+++ Supplied information +++

(* ===== verification/SmallProgress.v ===== *)
(** * Small progress measures
    ([libraries/pbes/small_progress_measures.h])

    A solver for boolean equation systems that needs no recursion: every
    equation is a vertex with a measure, a vector of counters of which position
    [i] belongs to rank [i], or top; the measures of the vertices are recomputed
    from those of their successors until nothing changes, and a variable is true
    if its measure is not top.

    The vertices are nodes of a [std::map] over terms, which are ordered by
    address ([term_less], a parameter); the pointers to successors are the keys
    of the nodes.  Top is the vector that starts with -1, as in the code.  Block
    sizes are [unsigned int] and stored as [int]; the cast is written out.
    Dereferencing the end iterator of a vertex without successors is undefined
    ([None]). *)

From Stdlib Require Import Lia ZArith.
From stdpp Require Import base strings numbers sets list.
From S2P Require Import Prelude Terms DataExpressions PbesExpressions GraphBuilder Instantiation.

Local Open Scope Z_scope.

(** ** Equations *)

(** [fixpoint_symbol], terms of which there are two. *)
Inductive fixpoint_symbol : Set := Mu | Nu.

#[export] Instance fixpoint_symbol_eq_dec : EqDecision fixpoint_symbol.
Proof. solve_decision. Defined.

Definition is_nu (s : fixpoint_symbol) : bool := match s with Nu => true | Mu => false end.

(** ** Vectors of counters *)

(** [v[i]] *)
Definition at_ (v : list Z) (i : nat) : Z := default 0 (v !! i).

Fixpoint lexicographical_compare_3way (l1 l2 : list Z) : Z :=
  match l1, l2 with
  | x :: l1, y :: l2 =>
      if x <? y then -1 else if y <? x then 1 else lexicographical_compare_3way l1 l2
  | [], [] => 0
  | _ :: _, [] => 1
  | [], _ :: _ => -1
  end.

(** [progress_measure(d)] and [is_top] *)
Definition progress_measure (d : nat) : list Z := replicate d 0.

Definition is_top (alpha : list Z) : bool := at_ alpha 0 =? -1.

(** [inc(alpha, m, beta)]; the argument is [m + 1], which the recursion takes
    to 0. *)
Fixpoint inc (alpha : list Z) (m1 : nat) (beta : list Z) : list Z :=
  if at_ alpha 0 =? -1 then alpha else
  match m1 with
  | O => <[0%nat := -1]> alpha
  | S m =>
      if at_ alpha m =? at_ beta m
      then inc (<[m := 0]> alpha) m beta
      else <[m := at_ alpha m + 1]> alpha
  end.

(** [static_cast<int>] of an [unsigned int]. *)
Definition to_int (x : Z) : Z := if x <? 2 ^ 31 then x else x - 2 ^ 32.

Section Code.
Context {variable symbol : Type} `{EqDecision variable} `{EqDecision symbol}.
Abbreviation pbes_expression := (pbes_expression variable symbol).
Implicit Types (X Y : pbes_expression).

(** The equations of a boolean equation system: the variables have no
    parameters. *)
Record pbes_equation : Type := mk_equation {
  eq_symbol : fixpoint_symbol;
  eq_name : string;
  eq_formula : pbes_expression
}.

(** [propositional_variable_instantiation(eqn.variable().name())] *)
Definition eq_variable (eqn : pbes_equation) : pbes_expression :=
  propositional_variable_instantiation (eq_name eqn) [].

Definition is_disjunctive (x : pbes_expression) : bool := is_or x.

(** [maximum_rank]; the fold carries the last symbol. *)
Fixpoint maximum_rank_loop (result : nat) (last_symbol : fixpoint_symbol) (eqns : list pbes_equation) : nat :=
  match eqns with
  | [] => result
  | eqn :: eqns =>
      maximum_rank_loop (if decide (eq_symbol eqn = last_symbol) then result else S result)
        (eq_symbol eqn) eqns
  end.

Definition maximum_rank (eqns : list pbes_equation) : nat :=
  match eqns with
  | [] => 0
  | eqn :: eqns => maximum_rank_loop (if is_nu (eq_symbol eqn) then 0 else 1) (eq_symbol eqn) eqns
  end.

(** ** Vertices *)

Record progress_measures_vertex : Type := mk_pm_vertex {
  pm_successors : list pbes_expression;
  pm_even : bool;
  pm_rank : nat;
  pm_alpha : list Z
}.

Definition new_pm_vertex (even : bool) (rank d : nat) : progress_measures_vertex :=
  mk_pm_vertex [] even rank (progress_measure d).

(** [vertex()], the default arguments *)
Definition default_vertex : progress_measures_vertex := new_pm_vertex false 0 1.

Definition with_successors (s : list pbes_expression) (v : progress_measures_vertex) : progress_measures_vertex :=
  mk_pm_vertex s (pm_even v) (pm_rank v) (pm_alpha v).

Definition with_alpha (a : list Z) (v : progress_measures_vertex) : progress_measures_vertex :=
  mk_pm_vertex (pm_successors v) (pm_even v) (pm_rank v) a.

(** [compare_progress_measures_vertex(m)] on the measures of two vertices. *)
Definition compare_progress_measures_vertex (m : nat) (x y : list Z) : bool :=
  if is_top x then false
  else if is_top y then true
  else lexicographical_compare_3way (take (m + 1) x) (take (m + 1) y) <? 0.

(** [std::min_element] and [std::max_element]: the first of the least or
    greatest elements. *)
Definition min_element {A} (less : A -> A -> bool) (l : list A) : option A :=
  match l with
  | [] => None
  | x :: l => Some (foldl (fun smallest y => if less y smallest then y else smallest) x l)
  end.

Definition max_element {A} (less : A -> A -> bool) (l : list A) : option A :=
  match l with
  | [] => None
  | x :: l => Some (foldl (fun largest y => if less largest y then y else largest) x l)
  end.

(** ** The map of vertices *)

Abbreviation vertex_map := (list (pbes_expression * progress_measures_vertex)).
Implicit Types (M : vertex_map).

Context (term_less : pbes_expression -> pbes_expression -> bool).

Fixpoint vertex_find M X : option progress_measures_vertex :=
  match M with
  | [] => None
  | (Y, v) :: M => if decide (Y = X) then Some v else vertex_find M X
  end.

(** [m_vertices[X] = v] *)
Fixpoint vertex_assign X (v : progress_measures_vertex) M : vertex_map :=
  match M with
  | [] => [(X, v)]
  | (Y, w) :: M' =>
      if decide (Y = X) then (X, v) :: M'
      else if term_less X Y then (X, v) :: M
      else (Y, w) :: vertex_assign X v M'
  end.

(** [&m_vertices[X]], which makes a vertex if there is none. *)
Definition vertex_access X M : vertex_map :=
  match vertex_find M X with
  | Some _ => M
  | None => vertex_assign X default_vertex M
  end.

(** ** [initialize_vertices] *)

(** The variables of the first loop. *)
Record init_state : Type := mk_init {
  i_vertices : vertex_map;
  i_beta : list Z;
  i_block_size : Z;
  i_last_rank : nat;
  i_last_symbol : fixpoint_symbol
}.

Definition push_beta (block_size : Z) (beta : list Z) : list Z :=
  beta ++ [if Nat.even (length beta) then 0 else to_int block_size].

Definition init_step (d : nat) (st : init_state) (eqn : pbes_equation) : init_state :=
  let st :=
    if decide (eq_symbol eqn = i_last_symbol st) then st
    else mk_init (i_vertices st) (push_beta (i_block_size st) (i_beta st)) 0
           (S (i_last_rank st)) (eq_symbol eqn) in
  mk_init (vertex_assign (eq_variable eqn) (new_pm_vertex (is_disjunctive (eq_formula eqn)) (i_last_rank st) d)
             (i_vertices st))
    (i_beta st) ((i_block_size st + 1) mod 2 ^ 32) (i_last_rank st) (i_last_symbol st).

(** The body of the second loop. *)
Definition successor_step M (eqn : pbes_equation) : vertex_map :=
  let succ := find_propositional_variable_instantiations term_less (eq_formula eqn) in
  let M := foldl (fun M v => vertex_access v M) M succ in
  match vertex_find M (eq_variable eqn) with
  | Some k => vertex_assign (eq_variable eqn) (with_successors (pm_successors k ++ succ) k) M
  | None => M
  end.

(** The result is [m_vertices], [m_d] and [m_beta]. *)
Definition initialize_vertices (eqns : list pbes_equation) : vertex_map * nat * list Z :=
  let d := (maximum_rank eqns + 1)%nat in
  let st := foldl (init_step d) (mk_init [] [] 0 0 Nu) eqns in
  (foldl successor_step (i_vertices st) eqns, d, push_beta (i_block_size st) (i_beta st)).

(** ** [run] *)

(** The new measure of a vertex. *)
Definition lift_vertex M (d : nat) (beta : list Z) (v : progress_measures_vertex) : option (list Z) :=
  let m := pm_rank v in
  match mapM (fun X => pm_alpha <$> vertex_find M X) (pm_successors v) with
  | None => None
  | Some l =>
      match (if pm_even v then min_element else max_element) (compare_progress_measures_vertex m) l with
      | None => None
      | Some w =>
          let a := take (m + 1) w ++ replicate (d - (m + 1)) 0 in
          Some (if Nat.odd m then inc a (m + 1) beta else a)
      end
  end.

(** The body of the loop over the vertices, for the node with key [X]. *)
Definition spm_step (d : nat) (beta : list Z) (st : option (vertex_map * bool)) X : option (vertex_map * bool) :=
  match st with
  | None => None
  | Some (M, changed) =>
      match vertex_find M X with
      | None => None
      | Some v =>
          match lift_vertex M d beta v with
          | None => None
          | Some a => if decide (a = pm_alpha v) then Some (M, changed)
                      else Some (vertex_assign X (with_alpha a v) M, true)
          end
      end
  end.

Fixpoint spm_loop (fuel : nat) (d : nat) (beta : list Z) M : option vertex_map :=
  match fuel with
  | O => None
  | S fuel =>
      match foldl (spm_step d beta) (Some (M, false)) M.*1 with
      | None => None
      | Some (M, changed) => if changed then spm_loop fuel d beta M else Some M
      end
  end.

(** [run]; [None] without fuel or for a vertex without successors. *)
Definition spm_run (fuel : nat) (eqns : list pbes_equation) (first_variable : pbes_expression) : option bool :=
  let '(M, d, beta) := initialize_vertices eqns in
  match spm_loop fuel d beta M with
  | None => None
  | Some M =>
      let v := default default_vertex (vertex_find M first_variable) in
      Some (negb (is_top (pm_alpha v)))
  end.

End Code.
Arguments pbes_equation : clear implicits.
Arguments progress_measures_vertex : clear implicits.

+++

### What is required
Please give the number of lines in the entries that contain the word "EqDecision", and nothing besides it.

### Answer to this exercise
2